## YOUR TASK:
Which lines run from the line with "Lemma mark_accessed_plru_cells r" through the line with "rewrite (vec_set_in_range md" in the entries below? Print them exactly, both ends included, and nothing more.

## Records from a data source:

(** The cells of a set after [mark_accessed] under pseudo-LRU. *)
Lemma mark_accessed_plru_cells r set_index data block_index md b :
  replacement_policy r = PSEUDO_LRU ->
  2 <= ways r <= 1073741824 ->
  0 <= block_index < ways r ->
  vec_get (meta_data r) set_index = Some md ->
  Z.of_nat (length md) = 2 * ways r - 1 ->
  vec_get data block_index = Some b ->
  exists md',
    mark_accessed r set_index data block_index
    = Some (set_meta_data r (<[Z.to_nat set_index := md']> (meta_data r)),
            data)
    /\ length md' = length md
    /\ (forall j, is_ancestor j (block_index + ways r - 1) ->
                  vec_get md' j = logical_not <$> vec_get md j)
    /\ (forall j, j <> block_index + ways r - 1 ->
                  ~ is_ancestor j (block_index + ways r - 1) ->
                  vec_get md' j = vec_get md j).
Proof.
  intros Hp Hw Hbi Hmd Hlen Hb.
  set (leaf := block_index + ways r - 1).
  unfold mark_accessed. rewrite Hp.
  destruct (decide (PSEUDO_LRU = LRU)) as [|_]; [done|].
  destruct (decide (PSEUDO_LRU = PSEUDO_LRU)) as [_|]; [|done].
  obind. rewrite Hb. obind. rewrite Hmd. obind.
  rewrite u32_small by lia.
  replace (ways r - 1 + block_index) with leaf by (subst leaf; lia).
  replace (block_index + ways r - 1) with leaf by done.
  rewrite u32_small, i32_small by (subst leaf; lia).
  rewrite (vec_set_in_range md leaf) by (subst leaf; lia). obind.
  set (md0 := <[Z.to_nat leaf := i32 (tag b)]> md).
  assert (Hlen0 : length md0 = length md) by apply length_insert.
  destruct (plru_toggle_spec (toggle_fuel leaf) md0 leaf)
    as (md' & Hrun & Hlen' & Hanc & Hoth).
  { subst leaf; lia. }
  { unfold toggle_fuel. subst leaf; lia. }
  rewrite Hrun. obind.
  apply vec_get_Some_range in Hmd as Hsi.
  rewrite vec_set_in_range by done. obind.
  exists md'. split; [done|]. split; [congruence|]. split.
  - intros j Hj. rewrite Hanc by done.
    apply is_ancestor_lt in Hj as Hlt.
    subst md0. by rewrite vec_get_insert_ne by (subst leaf; lia).
  - intros j Hne Hj. rewrite Hoth by done.
    subst md0. by rewrite vec_get_insert_ne by (subst leaf; lia).
Qed.
(** * Telegram notification endpoint: a shallow embedding of notifier/views.py

    The file follows the layout of the view class [NotifyTelegramView]:
    Python values and text first, then the exception-and-state monad the
    methods run in, then the methods in source order
    ([send_telegram_message], [notify_admin_error], [generate_request_id],
    [validate_input], [post]), and last the properties of the
    specification. *)

From Stdlib Require Import Strings.String Strings.Ascii.
From Stdlib Require Import NArith ZArith Lia DecimalString Floats.SpecFloat.
From stdpp Require Import base option list gmap.

#[local] Set Warnings "-register-all".
Local Open Scope N_scope.

(** ** Python text

    A Python [str] is a sequence of Unicode code points, so [len] counts
    code points and [str.isdigit] looks at code points.  The literals of
    the source file are UTF-8; [u] decodes such a literal. *)

Abbreviation pystr := (list N).

Fixpoint utf8_decode (bs : list N) (pending : nat) (acc : N) : pystr :=
  match bs with
  | [] => []
  | b :: bs' =>
      match pending with
      | O =>
          if b <? 128 then b :: utf8_decode bs' 0 0
          else if b <? 224 then utf8_decode bs' 1 (b - 192)
          else if b <? 240 then utf8_decode bs' 2 (b - 224)
          else utf8_decode bs' 3 (b - 240)
      | S O => (acc * 64 + (b - 128)) :: utf8_decode bs' 0 0
      | S k => utf8_decode bs' k (acc * 64 + (b - 128))
      end
  end.

Definition u (s : string) : pystr :=
  utf8_decode (map N_of_ascii (list_ascii_of_string s)) 0 0.
Arguments u s%_string.

(** [sep.join(parts)] *)
Fixpoint join (sep : pystr) (parts : list pystr) : pystr :=
  match parts with
  | [] => []
  | [p] => p
  | p :: ps => p ++ sep ++ join sep ps
  end.

(** [needle in hay] for two strings. *)
Fixpoint startswith (hay needle : pystr) : bool :=
  match needle, hay with
  | [], _ => true
  | _ :: _, [] => false
  | c :: needle', h :: hay' => (c =? h) && startswith hay' needle'
  end.

Fixpoint contains (hay needle : pystr) : bool :=
  startswith hay needle ||
  match hay with
  | [] => false
  | _ :: hay' => contains hay' needle
  end.

(** [str.upper] on the ASCII range, which is all that [str(uuid)] holds. *)
Definition upper_cp (c : N) : N :=
  if (97 <=? c) && (c <=? 122) then c - 32 else c.

Definition upper (s : pystr) : pystr := map upper_cp s.

Definition is_upper_hex (c : N) : bool :=
  ((48 <=? c) && (c <=? 57)) || ((65 <=? c) && (c <=? 70)).

Definition is_lower_hex (c : N) : bool :=
  ((48 <=? c) && (c <=? 57)) || ((97 <=? c) && (c <=? 102)).

(** ** Python values, as the JSON parser hands them to the view *)

Inductive pyval :=
| PNone
| PBool (b : bool)
| PInt (z : Z)
| PFloat (f : spec_float)
| PStr (s : pystr)
| PList (l : list pyval)
| PDict (d : list (pystr * pyval)).

(** [bool(v)], the test of an [if v:] *)
Definition truthy (v : pyval) : bool :=
  match v with
  | PNone => false
  | PBool b => b
  | PInt z => negb (z =? 0)%Z
  | PFloat (S754_zero _) => false
  | PFloat _ => true
  | PStr s => negb (bool_decide (s = []))
  | PList l => negb (bool_decide (length l = 0%nat))
  | PDict d => negb (bool_decide (length d = 0%nat))
  end.

(** [isinstance(v, bool)]: [bool] has no subclass, and an [int] is not one. *)
Definition isinstance_bool (v : pyval) : bool :=
  match v with PBool _ => true | _ => false end.

(** [type(v).__name__] *)
Definition type_name (v : pyval) : pystr :=
  match v with
  | PNone => u "NoneType"
  | PBool _ => u "bool"
  | PInt _ => u "int"
  | PFloat _ => u "float"
  | PStr _ => u "str"
  | PList _ => u "list"
  | PDict _ => u "dict"
  end.

Definition str_int (z : Z) : pystr :=
  u (NilZero.string_of_int (Z.to_int z)).

(** ** Exceptions

    [exn] ranges over the subclasses of [Exception]; [exn_msg] is what
    [str(e)] returns.  [ValueError] and [TelegramError] stand for the class
    and its subclasses, as an [except] clause sees them; the telegram
    package derives none of its errors from [ValueError]. *)

Inductive exn_class :=
| ValueError
| TelegramError
| AttributeError
| TypeError
| KeyError
| OtherException.

#[global] Instance exn_class_eq_dec : EqDecision exn_class.
Proof. solve_decision. Defined.
Lemma startswith_app_left (s p q : pystr) :
  startswith s (p ++ q) = true -> startswith s p = true.
Proof.
  intros H. apply startswith_inv in H. destruct H as [rest ->].
  rewrite <- app_assoc. apply startswith_app.
Qed.

Lemma walk_lines_carry_prefix (t : tree) (prefix : pystr) :
  Forall (fun line => startswith line prefix = true)
    (walk_lines lower t prefix []).
Proof.
  revert prefix. induction t as [|d Hd] using tree_induction; intros prefix.
  - constructor.
  - rewrite walk_children. cbn [app].
    assert (Hs : Forall (fun kv => forall p,
                           Forall (fun line => startswith line p = true)
                             (walk_lines lower (snd kv) p []))
                   (sorted_items lower d)).
    { apply (Permutation_Forall
               (Permutation_sym
                  (sorted_perm
                     (fun kv : pystr * tree =>
                        (is_None (snd kv), lower (fst kv))) key_leb d))).
      exact Hd. }
    generalize (List.length (sorted_items lower d)) as n. intros n.
    unfold enumerate. generalize 0 as start.
    induction Hs as [|kv l H _ IH]; intros start; [constructor|].
    cbn [List.length seq combine flat_map]. apply Forall_app. split.
    + unfold child_lines. cbn [fst snd]. constructor.
      * apply startswith_app.
      * eapply Forall_impl; [|apply H]. intros line.
        apply startswith_app_left.
    + apply IH.
Qed.

Lemma walk_loop_frame
    (walk_subtree : dict -> pystr -> list pystr -> list pystr * option exn)
    (n : nat) (prefix : pystr) (rest : list (nat * (pystr * tree))) :
  (forall sub p ls,
     walk_subtree sub p ls
     = (ls ++ fst (walk_subtree sub p []), snd (walk_subtree sub p []))) ->
  forall lines,
    walk_loop walk_subtree n prefix rest lines
    = (lines ++ fst (walk_loop walk_subtree n prefix rest []),
       snd (walk_loop walk_subtree n prefix rest [])).
Proof.
  intros H. induction rest as [|[i [name subtree]] rest IH]; intros lines.
  - cbn. now rewrite app_nil_r.
  - cbn [walk_loop app]. destruct subtree as [|sub].
    + rewrite IH. rewrite (IH [_]). cbn [fst snd].
      now rewrite <- app_assoc.
    + rewrite H. rewrite (H sub _ [_]).
      destruct (snd (walk_subtree sub _ [])) as [e|].
      * now rewrite <- app_assoc.
      * rewrite IH. rewrite (IH ([_] ++ _)). cbn [fst snd].
        now rewrite <- !app_assoc.
Qed.

Lemma walk_frame (frames : nat) :
  forall node prefix lines,
    walk lower frames node prefix lines
    = (lines ++ fst (walk lower frames node prefix []),
       snd (walk lower frames node prefix [])).
Proof.
  induction frames as [|frames IH]; intros node prefix lines.
  - cbn. now rewrite app_nil_r.
  - cbn [walk]. destruct node as [|x node].
    + apply walk_loop_frame. exact IH.
    + destruct frames as [|frames'].
      * cbn. now rewrite app_nil_r.
      * apply walk_loop_frame. exact IH.
Qed.

(** X21.  Every line written for the entries below a directory starts
    with the prefix handed down to that directory, also when the walk is
    cut short by the recursion limit. *)
Theorem tree_lines_carry_prefix (frames : nat) (node : dict)
    (prefix : pystr) :
  Forall (fun line => startswith line prefix = true)
    (fst (walk lower frames node prefix []))
  /\ forall t,
       Forall (fun line => startswith line prefix = true)
         (walk_lines lower t prefix []).
Proof.
  split; [|intros t; apply walk_lines_carry_prefix].
  destruct (walk_written lower frames node prefix []) as [r R].
  pose proof (walk_lines_carry_prefix (Dir node) prefix) as F.
  cbn [app] in R. rewrite R in F. apply Forall_app in F. apply F.
Qed.

End TreeMore.

(** X19.  [walk] leaves the lines already collected untouched and only
    appends to them, whether it returns or raises: the lines it adds and
    the way it ends do not depend on the lines collected before. *)
Theorem walk_only_appends (lower : pystr -> pystr) (frames : nat)
    (node : dict) (t : tree) (prefix : pystr) (lines : list pystr) :
  walk lower frames node prefix lines
  = (lines ++ fst (walk lower frames node prefix []),
     snd (walk lower frames node prefix []))
  /\ walk_lines lower t prefix lines = lines ++ walk_lines lower t prefix [].
Proof.
  split.
  - apply walk_frame.
  - destruct t as [|d].
    + cbn. now rewrite app_nil_r.
    + rewrite (walk_children lower d prefix lines).
      now rewrite (walk_children lower d prefix []).
Qed.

## EXERCISE RESULT:
Lemma mark_accessed_plru_cells r set_index data block_index md b :
  replacement_policy r = PSEUDO_LRU ->
  2 <= ways r <= 1073741824 ->
  0 <= block_index < ways r ->
  vec_get (meta_data r) set_index = Some md ->
  Z.of_nat (length md) = 2 * ways r - 1 ->
  vec_get data block_index = Some b ->
  exists md',
    mark_accessed r set_index data block_index
    = Some (set_meta_data r (<[Z.to_nat set_index := md']> (meta_data r)),
            data)
    /\ length md' = length md
    /\ (forall j, is_ancestor j (block_index + ways r - 1) ->
                  vec_get md' j = logical_not <$> vec_get md j)
    /\ (forall j, j <> block_index + ways r - 1 ->
                  ~ is_ancestor j (block_index + ways r - 1) ->
                  vec_get md' j = vec_get md j).
Proof.
  intros Hp Hw Hbi Hmd Hlen Hb.
  set (leaf := block_index + ways r - 1).
  unfold mark_accessed. rewrite Hp.
  destruct (decide (PSEUDO_LRU = LRU)) as [|_]; [done|].
  destruct (decide (PSEUDO_LRU = PSEUDO_LRU)) as [_|]; [|done].
  obind. rewrite Hb. obind. rewrite Hmd. obind.
  rewrite u32_small by lia.
  replace (ways r - 1 + block_index) with leaf by (subst leaf; lia).
  replace (block_index + ways r - 1) with leaf by done.
  rewrite u32_small, i32_small by (subst leaf; lia).
  rewrite (vec_set_in_range md leaf) by (subst leaf; lia). obind.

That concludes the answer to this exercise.